Exercise prompt → Would you set down the data below exactly as shown?

Stored entries:
_ _ _ _ _ _ _
(** X16. [rescore(only_if_higher=True)] never lowers the persisted score:
    on a block that allows rescoring, has a score and calculates one (and
    persists it when asked to), the score persisted afterwards is the
    original or the calculated one, and the original is not greater than
    it. *)
Theorem rescore_only_if_higher_never_lowers (w : world St)
    (original new : Score) :
  persists self (block w) new ->
  allows_rescore self (block w) = true ->
  get_score self (block w) = Return (PScore original) ->
  calculate_score self (block w) = Return (PScore new) ->
  exists final : Score,
    get_score self (block (snd (rescore self host true w)))
      = Return (PScore final) /\
    (final = original \/ final = new) /\
    ~ lex_gt original final.
Proof.
  intros (b' & Hs & Hg') Ha Hg Hc.
  destruct (score_gt new original) eqn:Hgt.
  - rewrite (path_updated self host true w original new new b'
               Ha Hg Hc Hgt Hs Hg').
    exists new. cbn [snd block]. split; [exact Hg'|]. split; [right; reflexivity|].
    apply lex_gt_asym, score_gt_lex, Hgt.
  - rewrite (path_not_changed self host w original new Ha Hg Hc Hgt).
    exists original. cbn [snd block after_audit].
    split; [exact Hg|]. split; [left; reflexivity|]. apply lex_gt_irrefl.
Qed.

(** X17. [rescore(only_if_higher=True)] twice in a row, on a block that
    allows rescoring, has a persisted score, calculates one and persists
    it when asked to ([set_score] returns and [get_score] then returns
    that score): when the block still allows rescoring and calculates the
    same score after the first call's [set_score], the second call returns
    [False], does not call [set_score] and leaves the block as the first
    call left it. *)
Theorem second_rescore_changes_nothing (w : world St)
    (original new : Score) :
  persists self (block w) new ->
  allows_rescore self (block w) = true ->
  get_score self (block w) = Return (PScore original) ->
  calculate_score self (block w) = Return (PScore new) ->
  (forall b' : St,
     set_score self (PScore new) (block w) = Return b' ->
     allows_rescore self b' = true /\
     calculate_score self b' = Return (PScore new)) ->
  let run := rescore self host true in
  let w1 := snd (run w) in
  fst (run w1) = Return false /\
  block (snd (run w1)) = block w1 /\
  set_score_calls (steps run w1) = [].
Proof.
  intros (b' & Hs & Hg') Ha Hg Hc Hstable run w1.
  destruct (Hstable b' Hs) as [Ha' Hc'].
  destruct (score_gt new original) eqn:Hgt.
  - assert (Hb : block w1 = b').
    { unfold w1, run.
      rewrite (path_updated self host true w original new new b'
                 Ha Hg Hc Hgt Hs Hg'). reflexivity. }
    assert (Hnn : score_gt new new = false)
      by apply score_gt_false_lex, lex_gt_irrefl.
    rewrite <- Hb in Ha', Hc', Hg'.
    pose proof (path_not_changed self host w1 new new Ha' Hg' Hc' Hnn) as E.
    unfold run. rewrite (steps_run _ _ _ _ _ _ E), E.
    cbn [fst snd block after_audit]. auto.
  - assert (Hb : block w1 = block w).
    { unfold w1, run.
      rewrite (path_not_changed self host w original new Ha Hg Hc Hgt).
      reflexivity. }
    rewrite <- Hb in Ha, Hg, Hc.
    pose proof (path_not_changed self host w1 original new Ha Hg Hc Hgt) as E.
    unfold run. rewrite (steps_run _ _ _ _ _ _ E), E.
    cbn [fst snd block after_audit]. auto.
Qed.
(** * Slicing-and-elaboration driver: a shallow embedding and its properties

    The development embeds the pure and the stateful parts of [script.py]
    (hole discovery, the companion file of a certificate, slice and
    elaboration executors, result ledger, the loops of the orchestrator over
    file names and holes), the scanner of [slice_to_json.py] and the
    elapsed-time parser of [chart.py].  It proves the properties the design
    document states about them, and further properties of the code: frames
    and effects of each stage, what a job prints, starts and appends, what a
    second run does, and round trips of elapsed times.

    Conventions.
    - A Python [str] is a list of Unicode code points ([list Z]); a [bytes]
      object and the contents of a file are lists of byte values ([list Z],
      each in [0, 256)).  Literals are written with [lit].
    - A Python [int] is a [Z]; a [float] is a [pyfloat], a binary64 value kept
      as an integer mantissa and a binary exponent, with every operation
      computed exactly and rounded once (to nearest, ties to even).
    - A call that may raise returns a [py A]: [Ret a] or [Raise e].
    - The file system is a finite map from paths to file contents; the
      external tool is a parameter of the development. *)

From Stdlib Require Import ZArith Lia String Ascii List Bool DecimalN DecimalFacts DecimalPos
  Sorted.
From stdpp Require Import gmap list sorting.

Local Open Scope Z_scope.
Local Open Scope bool_scope.

(* ===================================================================== *)
(** * Part I: definitions *)
(* ===================================================================== *)

(** ** Exceptions and results *)

Inductive exn :=
| OSError            (* open() on a missing or unreadable file *)
| AttributeError     (* .append on a value that is not a list *)
| TypeError          (* str written to a binary file *)
| UnicodeEncodeError (* a lone surrogate met by the utf-8 encoder *)
| OverflowError.     (* int / int too large for a float *)

Inductive py (A : Type) :=
| Ret (a : A)
| Raise (e : exn).
Arguments Ret {A} a.
Arguments Raise {A} e.
Lemma trimStart_nonspace (s : string) (c : ascii) :
  is_space c = false -> trimStart (String c s) = String c s.
Proof. intros H. cbn [trimStart]. rewrite H. reflexivity. Qed.

Lemma trimEnd_head (s : string) (c : ascii) :
  is_space c = false -> exists r, trimEnd (String c s) = String c r.
Proof.
  intros H. cbn [trimEnd]. destruct (trimEnd s).
  - rewrite H. eauto.
  - eauto.
Qed.

Lemma trim_idem (s : string) : trim (trim s) = trim s.
Proof.
  unfold trim. destruct (trimStart s) as [|c r] eqn:E; [reflexivity |].
  pose proof (trimStart_head _ _ _ E) as Hc.
  destruct (trimEnd_head r c Hc) as [r' Hr]. rewrite Hr.
  rewrite trimStart_nonspace by exact Hc. rewrite <- Hr. apply trimEnd_idem.
Qed.

End TrimFacts.

Section ResolveFacts.
Import Js Types Runner Outbound.
Variable existsSync : string -> bool.

Lemma boundary_test (cp t : string) :
  String.eqb t cp ||
  startsWith t (if endsWith cp Path.sep then cp else cp ++ Path.sep) = true <->
  Spec.at_boundary cp t.
Proof.
  unfold Spec.at_boundary, Path.sep.
  rewrite orb_true_iff, String.eqb_eq, startsWith_spec.
  destruct (endsWith cp "/") eqn:E.
  - split.
    + intros [H | [r H]]; [left; exact H | right; right; eauto].
    + intros [H | [[r H] | [_ [r H]]]]; [left; exact H | right | right; eauto].
      exists ("/" ++ r). exact H.
  - split.
    + intros [H | [r H]]; [left; exact H | right; left].
      exists r. rewrite H. apply append_assoc.
    + intros [H | [[r H] | [H _]]]; [left; exact H | right | discriminate].
      exists r. rewrite H. symmetry. apply append_assoc.
Qed.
_ _ _ _ _ _ _
Answer space →
(** X16. [rescore(only_if_higher=True)] never lowers the persisted score:
    on a block that allows rescoring, has a score and calculates one (and
    persists it when asked to), the score persisted afterwards is the
    original or the calculated one, and the original is not greater than
    it. *)
Theorem rescore_only_if_higher_never_lowers (w : world St)
    (original new : Score) :
  persists self (block w) new ->
  allows_rescore self (block w) = true ->
  get_score self (block w) = Return (PScore original) ->
  calculate_score self (block w) = Return (PScore new) ->
  exists final : Score,
    get_score self (block (snd (rescore self host true w)))
      = Return (PScore final) /\
    (final = original \/ final = new) /\
    ~ lex_gt original final.
Proof.
  intros (b' & Hs & Hg') Ha Hg Hc.
  destruct (score_gt new original) eqn:Hgt.
  - rewrite (path_updated self host true w original new new b'
               Ha Hg Hc Hgt Hs Hg').
    exists new. cbn [snd block]. split; [exact Hg'|]. split; [right; reflexivity|].
    apply lex_gt_asym, score_gt_lex, Hgt.
  - rewrite (path_not_changed self host w original new Ha Hg Hc Hgt).
    exists original. cbn [snd block after_audit].
    split; [exact Hg|]. split; [left; reflexivity|]. apply lex_gt_irrefl.
Qed.

(** X17. [rescore(only_if_higher=True)] twice in a row, on a block that
    allows rescoring, has a persisted score, calculates one and persists
    it when asked to ([set_score] returns and [get_score] then returns
    that score): when the block still allows rescoring and calculates the
    same score after the first call's [set_score], the second call returns
    [False], does not call [set_score] and leaves the block as the first
    call left it. *)
Theorem second_rescore_changes_nothing (w : world St)
    (original new : Score) :
  persists self (block w) new ->
  allows_rescore self (block w) = true ->
  get_score self (block w) = Return (PScore original) ->
  calculate_score self (block w) = Return (PScore new) ->
  (forall b' : St,
     set_score self (PScore new) (block w) = Return b' ->
     allows_rescore self b' = true /\
     calculate_score self b' = Return (PScore new)) ->
  let run := rescore self host true in
  let w1 := snd (run w) in
  fst (run w1) = Return false /\
  block (snd (run w1)) = block w1 /\
  set_score_calls (steps run w1) = [].
Proof.
  intros (b' & Hs & Hg') Ha Hg Hc Hstable run w1.
  destruct (Hstable b' Hs) as [Ha' Hc'].
  destruct (score_gt new original) eqn:Hgt.
  - assert (Hb : block w1 = b').
    { unfold w1, run.
      rewrite (path_updated self host true w original new new b'
                 Ha Hg Hc Hgt Hs Hg'). reflexivity. }
    assert (Hnn : score_gt new new = false)
      by apply score_gt_false_lex, lex_gt_irrefl.
    rewrite <- Hb in Ha', Hc', Hg'.
    pose proof (path_not_changed self host w1 new new Ha' Hg' Hc' Hnn) as E.
    unfold run. rewrite (steps_run _ _ _ _ _ _ E), E.
    cbn [fst snd block after_audit]. auto.
  - assert (Hb : block w1 = block w).
    { unfold w1, run.
      rewrite (path_not_changed self host w original new Ha Hg Hc Hgt).
      reflexivity. }
    rewrite <- Hb in Ha, Hg, Hc.
    pose proof (path_not_changed self host w1 original new Ha Hg Hc Hgt) as E.
    unfold run. rewrite (steps_run _ _ _ _ _ _ E), E.
    cbn [fst snd block after_audit]. auto.
Qed.
(** * Slicing-and-elaboration driver: a shallow embedding and its properties

    The development embeds the pure and the stateful parts of [script.py]
    (hole discovery, the companion file of a certificate, slice and
    elaboration executors, result ledger, the loops of the orchestrator over
    file names and holes), the scanner of [slice_to_json.py] and the
    elapsed-time parser of [chart.py].  It proves the properties the design
    document states about them, and further properties of the code: frames
    and effects of each stage, what a job prints, starts and appends, what a
    second run does, and round trips of elapsed times.

    Conventions.
    - A Python [str] is a list of Unicode code points ([list Z]); a [bytes]
      object and the contents of a file are lists of byte values ([list Z],
      each in [0, 256)).  Literals are written with [lit].
    - A Python [int] is a [Z]; a [float] is a [pyfloat], a binary64 value kept
      as an integer mantissa and a binary exponent, with every operation
      computed exactly and rounded once (to nearest, ties to even).
    - A call that may raise returns a [py A]: [Ret a] or [Raise e].
    - The file system is a finite map from paths to file contents; the
      external tool is a parameter of the development. *)

From Stdlib Require Import ZArith Lia String Ascii List Bool DecimalN DecimalFacts DecimalPos
  Sorted.
From stdpp Require Import gmap list sorting.

Local Open Scope Z_scope.
Local Open Scope bool_scope.

(* ===================================================================== *)
(** * Part I: definitions *)
(* ===================================================================== *)

(** ** Exceptions and results *)

Inductive exn :=
| OSError            (* open() on a missing or unreadable file *)
| AttributeError     (* .append on a value that is not a list *)
| TypeError          (* str written to a binary file *)
| UnicodeEncodeError (* a lone surrogate met by the utf-8 encoder *)
| OverflowError.     (* int / int too large for a float *)

Inductive py (A : Type) :=
| Ret (a : A)
| Raise (e : exn).
Arguments Ret {A} a.
Arguments Raise {A} e.
Lemma trimStart_nonspace (s : string) (c : ascii) :
  is_space c = false -> trimStart (String c s) = String c s.
Proof. intros H. cbn [trimStart]. rewrite H. reflexivity. Qed.

Lemma trimEnd_head (s : string) (c : ascii) :
  is_space c = false -> exists r, trimEnd (String c s) = String c r.
Proof.
  intros H. cbn [trimEnd]. destruct (trimEnd s).
  - rewrite H. eauto.
  - eauto.
Qed.

Lemma trim_idem (s : string) : trim (trim s) = trim s.
Proof.
  unfold trim. destruct (trimStart s) as [|c r] eqn:E; [reflexivity |].
  pose proof (trimStart_head _ _ _ E) as Hc.
  destruct (trimEnd_head r c Hc) as [r' Hr]. rewrite Hr.
  rewrite trimStart_nonspace by exact Hc. rewrite <- Hr. apply trimEnd_idem.
Qed.

End TrimFacts.

Section ResolveFacts.
Import Js Types Runner Outbound.
Variable existsSync : string -> bool.

Lemma boundary_test (cp t : string) :
  String.eqb t cp ||
  startsWith t (if endsWith cp Path.sep then cp else cp ++ Path.sep) = true <->
  Spec.at_boundary cp t.
Proof.
  unfold Spec.at_boundary, Path.sep.
  rewrite orb_true_iff, String.eqb_eq, startsWith_spec.
  destruct (endsWith cp "/") eqn:E.
  - split.
    + intros [H | [r H]]; [left; exact H | right; right; eauto].
    + intros [H | [[r H] | [_ [r H]]]]; [left; exact H | right | right; eauto].
      exists ("/" ++ r). exact H.
  - split.
    + intros [H | [r H]]; [left; exact H | right; left].
      exists r. rewrite H. apply append_assoc.
    + intros [H | [[r H] | [H _]]]; [left; exact H | right | discriminate].
      exists r. rewrite H. symmetry. apply append_assoc.
Qed.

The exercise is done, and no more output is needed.